(Input records)

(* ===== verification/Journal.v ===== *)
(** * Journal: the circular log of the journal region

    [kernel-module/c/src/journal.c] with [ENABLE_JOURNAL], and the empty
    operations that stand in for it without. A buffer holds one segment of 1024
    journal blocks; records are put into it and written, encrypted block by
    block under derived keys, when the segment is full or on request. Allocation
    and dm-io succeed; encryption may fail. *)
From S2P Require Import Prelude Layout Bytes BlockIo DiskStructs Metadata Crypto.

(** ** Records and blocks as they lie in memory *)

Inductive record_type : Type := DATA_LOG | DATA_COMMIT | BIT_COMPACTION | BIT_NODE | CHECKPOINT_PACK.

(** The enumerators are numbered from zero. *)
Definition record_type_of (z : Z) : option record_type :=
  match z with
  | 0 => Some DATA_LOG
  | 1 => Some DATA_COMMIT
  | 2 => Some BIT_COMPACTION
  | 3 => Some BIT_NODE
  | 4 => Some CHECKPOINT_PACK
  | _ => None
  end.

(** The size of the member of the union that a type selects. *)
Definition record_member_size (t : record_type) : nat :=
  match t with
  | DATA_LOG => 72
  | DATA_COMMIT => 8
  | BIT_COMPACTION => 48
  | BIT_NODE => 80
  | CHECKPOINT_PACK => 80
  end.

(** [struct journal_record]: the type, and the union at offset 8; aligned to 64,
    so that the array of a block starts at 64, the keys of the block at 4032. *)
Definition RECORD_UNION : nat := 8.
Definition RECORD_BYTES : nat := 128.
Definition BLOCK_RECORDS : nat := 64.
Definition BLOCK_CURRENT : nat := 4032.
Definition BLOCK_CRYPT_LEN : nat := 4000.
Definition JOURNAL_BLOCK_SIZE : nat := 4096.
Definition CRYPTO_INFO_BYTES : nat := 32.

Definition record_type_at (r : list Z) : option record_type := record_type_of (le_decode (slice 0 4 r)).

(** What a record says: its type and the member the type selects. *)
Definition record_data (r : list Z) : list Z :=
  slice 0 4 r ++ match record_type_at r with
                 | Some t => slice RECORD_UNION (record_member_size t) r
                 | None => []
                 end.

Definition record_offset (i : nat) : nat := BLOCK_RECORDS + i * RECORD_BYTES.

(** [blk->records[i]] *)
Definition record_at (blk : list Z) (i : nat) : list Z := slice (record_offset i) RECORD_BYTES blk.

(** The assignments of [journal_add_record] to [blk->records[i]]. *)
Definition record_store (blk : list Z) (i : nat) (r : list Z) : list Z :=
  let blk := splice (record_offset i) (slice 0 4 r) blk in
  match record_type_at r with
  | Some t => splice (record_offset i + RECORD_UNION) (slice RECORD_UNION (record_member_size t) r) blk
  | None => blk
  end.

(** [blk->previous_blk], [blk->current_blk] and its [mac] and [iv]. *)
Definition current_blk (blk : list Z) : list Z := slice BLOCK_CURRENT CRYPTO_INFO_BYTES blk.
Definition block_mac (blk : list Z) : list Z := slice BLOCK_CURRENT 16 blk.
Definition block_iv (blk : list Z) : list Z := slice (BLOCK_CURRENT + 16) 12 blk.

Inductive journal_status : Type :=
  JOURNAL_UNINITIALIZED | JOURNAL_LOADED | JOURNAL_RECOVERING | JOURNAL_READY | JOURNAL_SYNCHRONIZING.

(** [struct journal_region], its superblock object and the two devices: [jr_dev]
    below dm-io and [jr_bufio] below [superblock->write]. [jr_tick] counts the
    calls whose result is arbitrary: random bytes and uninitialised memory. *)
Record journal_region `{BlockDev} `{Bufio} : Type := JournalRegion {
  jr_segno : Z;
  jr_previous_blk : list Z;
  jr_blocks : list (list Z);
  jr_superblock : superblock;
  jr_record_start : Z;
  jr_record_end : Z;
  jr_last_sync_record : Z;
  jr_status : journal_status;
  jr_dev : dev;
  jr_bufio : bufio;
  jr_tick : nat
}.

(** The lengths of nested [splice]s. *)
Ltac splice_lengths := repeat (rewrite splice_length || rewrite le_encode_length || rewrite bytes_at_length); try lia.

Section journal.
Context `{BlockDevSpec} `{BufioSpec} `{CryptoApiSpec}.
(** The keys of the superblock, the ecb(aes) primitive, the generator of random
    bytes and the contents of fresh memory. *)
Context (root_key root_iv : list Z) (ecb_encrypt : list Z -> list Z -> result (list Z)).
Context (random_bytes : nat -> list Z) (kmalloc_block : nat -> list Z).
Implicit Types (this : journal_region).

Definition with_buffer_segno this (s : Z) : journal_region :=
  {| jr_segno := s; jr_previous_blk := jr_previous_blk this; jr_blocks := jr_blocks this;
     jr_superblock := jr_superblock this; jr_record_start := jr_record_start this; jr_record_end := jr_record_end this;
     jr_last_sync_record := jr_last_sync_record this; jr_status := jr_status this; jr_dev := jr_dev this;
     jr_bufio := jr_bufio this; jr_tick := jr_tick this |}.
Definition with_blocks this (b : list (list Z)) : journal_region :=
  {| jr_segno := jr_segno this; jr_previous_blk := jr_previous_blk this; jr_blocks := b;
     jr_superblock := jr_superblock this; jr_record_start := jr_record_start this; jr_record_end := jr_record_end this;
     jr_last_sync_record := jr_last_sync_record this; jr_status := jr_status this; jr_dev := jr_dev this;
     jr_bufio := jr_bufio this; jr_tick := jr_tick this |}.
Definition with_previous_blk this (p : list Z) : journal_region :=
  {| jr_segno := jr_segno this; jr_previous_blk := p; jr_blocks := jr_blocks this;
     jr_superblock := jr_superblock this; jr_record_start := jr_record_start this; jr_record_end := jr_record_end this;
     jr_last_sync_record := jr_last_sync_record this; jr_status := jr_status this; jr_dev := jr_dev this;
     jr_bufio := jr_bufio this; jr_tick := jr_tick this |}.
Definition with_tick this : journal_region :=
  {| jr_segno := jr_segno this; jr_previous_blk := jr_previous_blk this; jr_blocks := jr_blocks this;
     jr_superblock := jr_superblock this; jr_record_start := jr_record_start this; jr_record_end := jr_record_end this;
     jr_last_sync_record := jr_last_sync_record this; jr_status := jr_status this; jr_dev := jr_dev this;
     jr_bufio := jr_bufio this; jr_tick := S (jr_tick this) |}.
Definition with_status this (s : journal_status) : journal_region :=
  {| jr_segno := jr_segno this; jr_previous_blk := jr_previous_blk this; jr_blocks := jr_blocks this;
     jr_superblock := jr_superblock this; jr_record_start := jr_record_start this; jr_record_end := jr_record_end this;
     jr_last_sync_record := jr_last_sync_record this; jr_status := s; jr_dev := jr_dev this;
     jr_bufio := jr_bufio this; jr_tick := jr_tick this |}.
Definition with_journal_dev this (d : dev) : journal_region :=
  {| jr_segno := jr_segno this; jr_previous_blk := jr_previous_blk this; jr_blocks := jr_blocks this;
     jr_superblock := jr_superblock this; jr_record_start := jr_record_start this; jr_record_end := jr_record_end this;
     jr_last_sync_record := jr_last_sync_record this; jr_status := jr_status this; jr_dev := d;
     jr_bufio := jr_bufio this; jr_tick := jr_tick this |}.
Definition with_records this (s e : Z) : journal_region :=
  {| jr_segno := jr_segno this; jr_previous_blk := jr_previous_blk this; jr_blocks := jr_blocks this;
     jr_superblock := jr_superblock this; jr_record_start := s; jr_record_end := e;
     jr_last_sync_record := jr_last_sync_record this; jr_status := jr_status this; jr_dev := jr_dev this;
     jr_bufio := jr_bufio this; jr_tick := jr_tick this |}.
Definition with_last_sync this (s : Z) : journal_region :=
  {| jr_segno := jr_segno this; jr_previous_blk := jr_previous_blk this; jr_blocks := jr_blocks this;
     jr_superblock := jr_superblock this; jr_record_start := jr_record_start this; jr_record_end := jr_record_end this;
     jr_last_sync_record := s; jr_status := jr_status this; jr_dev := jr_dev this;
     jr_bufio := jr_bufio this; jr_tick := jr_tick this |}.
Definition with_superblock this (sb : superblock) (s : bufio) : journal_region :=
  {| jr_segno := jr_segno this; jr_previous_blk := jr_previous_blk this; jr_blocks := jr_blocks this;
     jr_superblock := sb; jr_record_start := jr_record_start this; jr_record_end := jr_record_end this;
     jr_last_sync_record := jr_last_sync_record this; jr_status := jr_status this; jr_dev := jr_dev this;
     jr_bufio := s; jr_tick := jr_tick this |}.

(End Input records)

- Exercise:
Take the line above containing "jr_tick : nat", the line containing "jr_segno := s;", and all lines in between, and copy them exactly without anything else.

- Task result:
  jr_tick : nat
}.

(** The lengths of nested [splice]s. *)
Ltac splice_lengths := repeat (rewrite splice_length || rewrite le_encode_length || rewrite bytes_at_length); try lia.

Section journal.
Context `{BlockDevSpec} `{BufioSpec} `{CryptoApiSpec}.
(** The keys of the superblock, the ecb(aes) primitive, the generator of random
    bytes and the contents of fresh memory. *)
Context (root_key root_iv : list Z) (ecb_encrypt : list Z -> list Z -> result (list Z)).
Context (random_bytes : nat -> list Z) (kmalloc_block : nat -> list Z).
Implicit Types (this : journal_region).

Definition with_buffer_segno this (s : Z) : journal_region :=
  {| jr_segno := s; jr_previous_blk := jr_previous_blk this; jr_blocks := jr_blocks this;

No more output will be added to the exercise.